How Can You Criticise Homeopathy When You Have Never Studied It?
Anyone who has ever entered into a debate with a homeopathy about the nature of their trade will have sooner or later bumped into this objection to their arguments. At one level, it is a simple deflection away from whatever point you were trying to make and an attempt to turn the conversation to your apparent lack of credentials and authority to question the subject. Without doubt, the homeopath will have paid for their three or four years of correspondence courses, or may even have obtained a BSc from a minor UK University. They have letters after their name and certificates on their walls. You do not. So shut up.
There is much talk now about how homeopaths are not busy enough to make a living; the reason given is recent media hostility aided by powerful, organised lobbying from a rabble including pseudo-scientists, journalists and a not-so-good magician.
Instead of a coherent and credible voice we are steadily turning into a veritable dawn chorus of approaches, systems, methods and madness that sit uncomfortably under the umbrella we call ‘homeopathy’. It is a cacophony of noisy speculations, so singly indefinable that it is almost impossible to raise a critical objection to anyone, and if so, the questioner risks being taunted and accused of obstructing other people’s views by being critical, right-wing, right-brained and probably paid by Swiss drug companies to boot. We should be careful. Ironically, the veneer of that all embracing, ‘lovey-dovey, kisses and cuddles’, Californian approach, that so marks the alternative scene, actually masks a hidden and tyrannical agenda.
That tyrannical agenda is most obvious in how organisations like the Society of Homeopaths treat outside critics. My own experience of their legal threats can only be described as distinctly abusive. But importantly, in this passage we start to see why homeopathy cannot be taken seriously as a body of knowledge that one can become expert in. Homeopaths have no yard stick by which to determine what is right and what is wrong. All the competing ideas are equal within the body of homeopathy. Sure, some may disagree with others’ methods, but there is no mechanism by which the superiority of one approach may be discovered. Objective evidence is rejected and criticise too far and you will be seen as being a threat, as former homeopath Edzard Ernst is seen.

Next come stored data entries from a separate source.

Definition get_block_by_number (number : Z) : outcome OracleProviderError L2Block :=
  let number_bytes := be_bytes 8 number in
  _ ← hint_send (type_with_data L2BlockData [number_bytes]);
  block_bytes ← map_err OPreimage (oracle_get (new_block_slot number));
  map_err ORlp (l2_block_decode block_bytes).
Definition get_l2_block_info_by_number (number : Z) : outcome OracleProviderError L2BlockInfo :=
  block ← get_block_by_number number;
  l2_block_info_of FetchBlockInfoFailed number block.
(** The system config of a block, once it is there. *)
Definition oracle_system_config (block : L2Block) : outcome OracleProviderError SystemConfig :=
  l1_block_info_instruction ← get_l1_block_info FetchBlockInfoFailed block;
  match l1_block_info_instruction with
  | UpdateL1BlockInfo _ _ _ _ _ batcher_hash _ _ _ _ =>
      address_value ← slice batcher_hash 12 32;
      Ok (SystemConfig_default (address_from_be address_value))
  | _ => Err (FetchBlockInfoFailed "Invalid l1 block info instruction"%string)
  end.
Definition oracle_system_config_by_number (number : Z) : outcome OracleProviderError SystemConfig :=
  block ← get_block_by_number number;
  oracle_system_config block.

(** The provider's fields that its reads do not depend on are left out. *)
Record OracleL2ChainProvider := mkOracleL2ChainProvider {
  op_l2_head : B256;
  op_cursor : option L2BlockInfo;
  op_chain_id : option Z;
}.
Definition set_chain_id (chain_id : option Z) (self : OracleL2ChainProvider) : OracleL2ChainProvider :=
  mkOracleL2ChainProvider (op_l2_head self) (op_cursor self) chain_id.
(** The cursor, by the safe head it holds. *)
Definition set_cursor (cursor : L2BlockInfo) (self : OracleL2ChainProvider) : OracleL2ChainProvider :=
  mkOracleL2ChainProvider (op_l2_head self) (Some cursor) (op_chain_id self).
Definition l2_safe_head (self : OracleL2ChainProvider) : B256 :=
  match op_cursor self with None => op_l2_head self | Some cursor => bi_hash (l2_block_info cursor) end.

#[export] Instance oracle_l2_provider `{!OracleErrorText} : L2ChainProvider OracleL2ChainProvider := {|
  l2_error := OracleProviderError;
  l2_error_into := oracle_error_into;
  l2_block_info_by_number number := lift (get_l2_block_info_by_number number);
  l2_system_config_by_number number := lift (oracle_system_config_by_number number);
|}.
End l2.

(** * L1 blocks by number *)

Section blocks.
Context `{!CommsClient} `{!HexText} `{!AlloyHeader} `{!OracleErrorText}.
Implicit Types self : OracleL1ChainProvider.

(** The headers behind [header], each the parent of the one before. *)
Fixpoint linked self (header : L1Header) (chain : list L1Header) : Prop :=
  match chain with
  | [] => True
  | parent :: chain => header_by_hash_ self (hdr_parent_hash header) = Ok parent ∧ hdr_number header = hdr_number parent + 1 ∧ linked self parent chain
  end.

Lemma linked_number self chain : ∀ header k x, linked self header chain → (header :: chain) !! k = Some x → hdr_number header = hdr_number x + Z.of_nat k.
Proof.
  induction chain as [|p chain IH]; intros header [|k] x Hl Hk; cbn in Hk; try done; try (injection Hk as <-; lia).
  destruct Hl as (_ & Hn & Hl). rewrite Hn, (IH p k x Hl Hk). lia.
Qed.
Lemma walk_back_run self chain : ∀ header k x fuel, linked self header chain → (header :: chain) !! k = Some x → (k <= fuel)%nat →
  walk_back fuel self (hdr_number x) header = Ok x.
Proof.
  induction chain as [|p chain IH]; intros header [|k] x fuel Hl Hk Hf; cbn in Hk; try done;
    try (injection Hk as <-; destruct fuel; cbn [walk_back]; by rewrite decide_False by lia).
  pose proof (linked_number self (p :: chain) header (S k) x Hl Hk) as Hn. destruct Hl as (Hp & Hn' & Hl).
  destruct fuel as [|fuel]; [lia|]. cbn [walk_back]. rewrite decide_True by lia. rewrite Hp. cbn [mbind outcome_bind].
  apply (IH p k); [done..|lia].
Qed.

(** On a chain of headers that go down one number at a time from the L1 head, every block is
    found by its number, however far back, and a number past the head is an error, the critical end
    of the source. *)
Theorem block_found_by_number self head chain :
  header_by_hash_ self (l1_head self) = Ok head → linked self head chain →
  Forall (λ h, 0 <= hdr_number h) (head :: chain) →
  (∀ x, x ∈ head :: chain → block_info_by_number_ self (hdr_number x) = Ok (block_info_from x)) ∧
  (∀ n, hdr_number head < n → map_err oracle_error_into (block_info_by_number_ self n) = Err (Critical EndOfSource)).
Proof.
  intros Hh Hl Hpos. unfold block_info_by_number_. rewrite Hh. cbn [mbind outcome_bind]. split.
  - intros x [k Hk]%list_elem_of_lookup. pose proof (linked_number _ _ _ _ _ Hl Hk) as Hn.
    pose proof (proj1 (Forall_lookup _ _) Hpos k x Hk) as Hx. cbn in Hx. rewrite decide_False by lia.
    rewrite (walk_back_run self chain head k x) by (done || lia). done.
  - intros n Hn. rewrite decide_True by lia. done.
Qed.
End blocks.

Nothing is quite so dictatorial and controlling as the rendering of meaning into meaninglessness. There are two types of dictatorship; one form controls and regulates a rigid inflexible system; the other is so fluid and undefined that it is impossible to oppose or criticise because it has absolutely no substance. It is like trying to catch the mist. The latter is so open that anything goes but nothing can change or progress. The unwritten rule is not to be critical or try to define. No one has to publicly burn the books; you simply deify the inane and render critical thought unfashionable. Politically, this is a sophisticated form of authoritarianism; medically and clinically, it is the seeds of psychosis.
It is becoming quite hard now to define the word ‘homeopathy’ with any kind of precision. More worrying, either no-one wants to or we’re scared to. Some trends in homeopathy defy substantiation or any clear rational on the basis that logical thought is a little passé. Unless a prescription is ‘intuitive’ or whispered in the ear by a spirit guide then no one’s interested. If the spirit guide dares suggest a polycrest rather than a small unproven remedy then he’s likely to get the sack and be replaced by a brave from another tribe. (I am not suggesting that spirit guides are male, by theway.) This is not an indication of a spiritually evolved practitioner but evidence of a necrotic brain.
It is very difficult to treat madness and even more difficult to point it
out but, as a profession, if we are to survive, we need to.